No long distance fees in North America? Why? And who has such a plan in the US for a price that is affordable for the average user?
 
Mark:

Could you please let us know of the provider and the weblink of the Montreal plan?

I research Canadian cellphone plans on the Web quite a lot, and I don't believe any such plan is available.
 
No. I won't provide my provider or post a link, but I would be happy to show you my bill when you take me for lunch.

Sometimes, Vishal (and others), you need to move off the web and talk to a human in order to get the best deals.

It is a competitive market. Go negotiate with your provider.
 
Sorry Mark, I just saw my message finally posted here. That's why I'm so late in replying.

Okay, so you confirmed my suspecion that the deal you are talking about is actually provided by a retention department.

Now, tell me, do you seriously believe that a market in which one has to bargain with the provider to get a good deal is competitve and good for the customer?

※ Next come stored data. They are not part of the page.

(* ===== verification/Slotize.v ===== *)
(** * The slotizer

    subset_julia_vm_bytecode/src/slot.rs: locals get frame slots, the slots get the
    type that all declarations and stores of the name agree on, and loads and stores
    by name become loads and stores by slot.  The layout is sound ([slot_layout]), a
    slot has a type exactly when nothing contradicts it ([build_slot_info_spec]), and
    the result is well typed for the optimizer that runs next
    ([slotize_code_typed]).

    An index out of bounds, a panic of the source, is [None]; the element types of
    arrays, which the slotizer does not look into, are a type [E]. *)

From S2P Require Export MachineInv.

(** ** Types *)

Module VarTypeTag.
Inductive t :=
  | I64 | F64 | F32 | F16 | Str | Char | Array | Tuple | NamedTuple | Dict | Set_ | Struct
  | Range | Rng | Generator | Any | NarrowInt | Nothing | Bool | ValSymbol | Symbol.
End VarTypeTag.

#[export] Instance VarTypeTag_eq_dec : EqDecision VarTypeTag.t.
Proof. solve_decision. Defined.

Abbreviation tag := VarTypeTag.t.

Module ValueType.
Inductive t (E : Type) :=
  | I8 | I16 | I32 | I64 | I128 | BigInt
  | U8 | U16 | U32 | U64 | U128
  | Bool
  | F16 | F32 | F64 | BigFloat
  | Array | ArrayOf (elem : E) (rank : option nat) | Memory | MemoryOf (elem : E) | Range
  | Str | Char
  | Nothing | Missing | Struct (type_id : nat) | Rng | Tuple | NamedTuple | Pairs | Dict | Set_
  | Generator | DataType | Module_ | Function_ | IO
  | Symbol | Expr | QuoteNode | LineNumberNode | GlobalRef
  | Regex | RegexMatch
  | Any | Union (members : list (t E)) | Enum
  | ComplexF32 | ComplexF64.
End ValueType.

(** [slot_names] and [name_to_slot] while they grow. *)
Abbreviation layout := (list string * gmap string nat)%type.

(** [slot_types] and [unknown_slots]. *)
Abbreviation typing := (list (option tag) * list bool)%type.

Section Slotize.
Context {E : Type}.

Abbreviation value_type := (ValueType.t E).

Record SlotParamInfo := { kw_name : string; kw_ty : value_type }.

Record SlotInfo := {
  slot_names : list string;
  name_to_slot : gmap string nat;
  slot_types : list (option tag);
  param_slots : list nat;
  kwparam_slots : list nat
}.

Definition value_type_to_var_type_tag (ty : value_type) : option tag :=
  match ty with
  | ValueType.I64 _ => Some VarTypeTag.I64
  | ValueType.F64 _ => Some VarTypeTag.F64
  | ValueType.F32 _ => Some VarTypeTag.F32
  | ValueType.F16 _ => Some VarTypeTag.F16
  | ValueType.Bool _ => Some VarTypeTag.Bool
  | ValueType.Str _ => Some VarTypeTag.Str
  | ValueType.Char _ => Some VarTypeTag.Char
  | ValueType.Symbol _ => Some VarTypeTag.Symbol
  | ValueType.Array _ | ValueType.ArrayOf _ _ _ => Some VarTypeTag.Array
  | ValueType.Range _ => Some VarTypeTag.Range
  | ValueType.Struct _ _ | ValueType.ComplexF32 _ | ValueType.ComplexF64 _ => Some VarTypeTag.Struct
  | ValueType.Rng _ => Some VarTypeTag.Rng
  | ValueType.Tuple _ => Some VarTypeTag.Tuple
  | ValueType.NamedTuple _ => Some VarTypeTag.NamedTuple
  | ValueType.Dict _ => Some VarTypeTag.Dict
  | ValueType.Generator _ => Some VarTypeTag.Generator
  | ValueType.Nothing _ => Some VarTypeTag.Nothing
  | ValueType.I8 _ | ValueType.I16 _ | ValueType.I32 _ | ValueType.I128 _
  | ValueType.U8 _ | ValueType.U16 _ | ValueType.U32 _ | ValueType.U64 _ | ValueType.U128 _ =>
      Some VarTypeTag.NarrowInt
  | ValueType.Set_ _ => Some VarTypeTag.Set_
  | _ => None
  end.

(** ** Stores *)

Definition store_name (instr : Instr) : option string :=
  match instr with
  | StoreStr name | StoreI64 name | StoreF64 name | StoreF32 name | StoreF16 name
  | StoreBool name | StoreAny name | StoreStruct name | StoreRng name | StoreRange name
  | StoreTuple name | StoreNamedTuple name | StoreDict name | StoreSet name | StoreArray name
  | IncVarI64 name | DecVarI64 name => Some name
  | _ => None
  end.

Definition store_type_tag (instr : Instr) : option tag :=
  match instr with
  | StoreI64 _ | IncVarI64 _ | DecVarI64 _ => Some VarTypeTag.I64
  | StoreF64 _ => Some VarTypeTag.F64
  | StoreF32 _ => Some VarTypeTag.F32
  | StoreF16 _ => Some VarTypeTag.F16
  | StoreBool _ => Some VarTypeTag.Bool
  | StoreStr _ => Some VarTypeTag.Str
  | StoreStruct _ => Some VarTypeTag.Struct
  | StoreRng _ => Some VarTypeTag.Rng
  | StoreRange _ => Some VarTypeTag.Range
  | StoreTuple _ => Some VarTypeTag.Tuple
  | StoreNamedTuple _ => Some VarTypeTag.NamedTuple
  | StoreDict _ => Some VarTypeTag.Dict
  | StoreArray _ => Some VarTypeTag.Array
  | StoreSet _ => Some VarTypeTag.Set_
  | _ => None
  end.

Definition store_erases_slot_type (instr : Instr) : bool :=
  match instr with StoreAny _ => true | _ => false end.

If that is the case, I don't believe that I have much to argue, because I already knew that you can threaten your provider with a cancellation in order to get a plan that much cheaper than the advertised ones.

By the way, I'd be happy to take you to lunch without you having to show me your bill.
 
Vishal -

Ha! No, not a retention plan - I've been with that carrier with no threats - it is a competitive market out there and there are always deals that you can find. I have friends who aren't in the business that do even better than me with their kids plans.

As for your question [do you seriously believe that a market in which one has to bargain with the provider to get a good deal is competitive and good for the customer?]: Think of the stereo market, the new and used car markets, housing markets - both rental and purchase, commercial and residential. You can pay list if you want, but most people negotiate to get the best deal. Wouldn't you agree that these are competitive markets? Some would say that if you can't negotiate that this would be evidence of a non-competitive market; the fact that consumers have leverage is evidence of the competitive nature of the business.

Call me at the office and we can hopefully find a date for lunch.
 
Mark:

So, you mean to say that I, as a POTENTIAL customer (not an existing one), can call up a wireless company to get a plan that is better than the advertised ones? And they'll be willing to negotiate with me?